À rebours de la posture explicative d’un Harry Eckstein (2002), écartant d’emblée les études descriptives de la violence identifiées à du simple journalisme scientifique (Lavergne, Perdoncin, 2010), l’ouvrage atteste l’intérêt de la description empirique des interactions entre les protagonistes de guerres, émeutes, rixes, violences domestiques, débordements dans les stades, etc. Les photographies et les vidéos permettent d’appréhender l’expression d’un visage, une posture, les séquences d’un mouvement… À condition toutefois d’avoir conscience des choix biaisés de cadrage et des limites tenant au statut de l’image. Il est nécessaire de toujours exploiter la photographie « avec une sensibilité sociologique » (p. 6) et de la confronter à d’autres sources.
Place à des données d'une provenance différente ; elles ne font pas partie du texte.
(* ===== verification/PaneReplay.v ===== *)
(** Layouts and pane managers together (PaneLayout.v, PaneManager.v): closing a pane is
    removing its leaf, replaying a layout rebuilds its tree and numbers its panes as the
    runtime titles expect. *)

From stdpp Require Import base list sets.
From Stdlib Require Import ZArith Lia ZifyBool SpecFloat.
From S2P Require Import Prelude JsText Json JsMap JsRecord PaneIdentity PaneLayout PaneLayoutSpec.
From S2P Require Import PaneManager PaneManagerSpec.

#[local] Set Warnings "-clear-no-such-hyp".

(** ** The layout an element tree shows *)

Fixpoint layout_of (el : PaneElement) : TerminalPaneLayoutNode :=
  match el with
  | pane _ leafId => leaf leafId
  | pane_split d first second _ _ => split d (layout_of first) (layout_of second) None
  end.

(** A layout without its ratios. *)
Fixpoint skeleton (node : TerminalPaneLayoutNode) : TerminalPaneLayoutNode :=
  match node with
  | leaf leafId => leaf leafId
  | split d first second _ => split d (skeleton first) (skeleton second) None
  end.

Lemma layout_leaves el : leaves (layout_of el) = (panes_in el).*2.
Proof. induction el as [|d a IHa b IHb]; cbn; [done|]. by rewrite fmap_app, IHa, IHb. Qed.

Lemma skeleton_leaves node : leaves (skeleton node) = leaves node.
Proof. induction node as [|d a IHa b IHb]; cbn; [done|]. by rewrite IHa, IHb. Qed.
L’auteur mobilise ainsi des données issues d’enregistrements de combats (pour la police, les sports et les violences de foule), d’observations personnelles, de travaux d’étudiants, d’entretiens avec des personnes ayant observé des situations de violence ou y ayant participé (officiers de police de différents pays, anciens soldats, juges, criminels, musiciens de scènes de jeunes, videurs), d’analyses documentaires, de descriptions ethnographiques, d’entretiens publiés, de documents biographiques et autobiographiques de participants à des violences (particulièrement des militaires)…

Les sources littéraires et artistiques sont également mobilisées, à double titre : pour leur vertu descriptive, mais aussi en ce qu’elles peuvent être révélatrices de représentations sociales. Ainsi, la plupart des films et romans renseignent surtout sur des mythes qu’ils contribuent à diffuser et qui peuvent obscurcir notre compréhension. Quelques textes, principalement dans le style naturaliste du début du vingtième siècle, sont précieux pour les détails et la microdynamique menant jusqu’au combat. Des écrivains tels que Tolstoï, Hemingway et Fitzgerald, dont Randall Collins cite certaines descriptions, auraient fait de la microsociologie sans le savoir. On aurait aimé que l’auteur exploite davantage ces sources [3] et mène plus loin la réflexion sur ces liens entre littérature et sociologie. Dans bien des cas, « l’art et la vérité ne se contredisent pas » (Becker, 2009, p. 138) et de nombreux textes littéraires existent sur la violence, parfois sous-estimés en tant que documents historiques et sociologiques, voire interprétés de façon décontextualisée, comme en atteste l’exemple de la description de la violence coloniale par Conrad dans Au cœur des ténèbres [4].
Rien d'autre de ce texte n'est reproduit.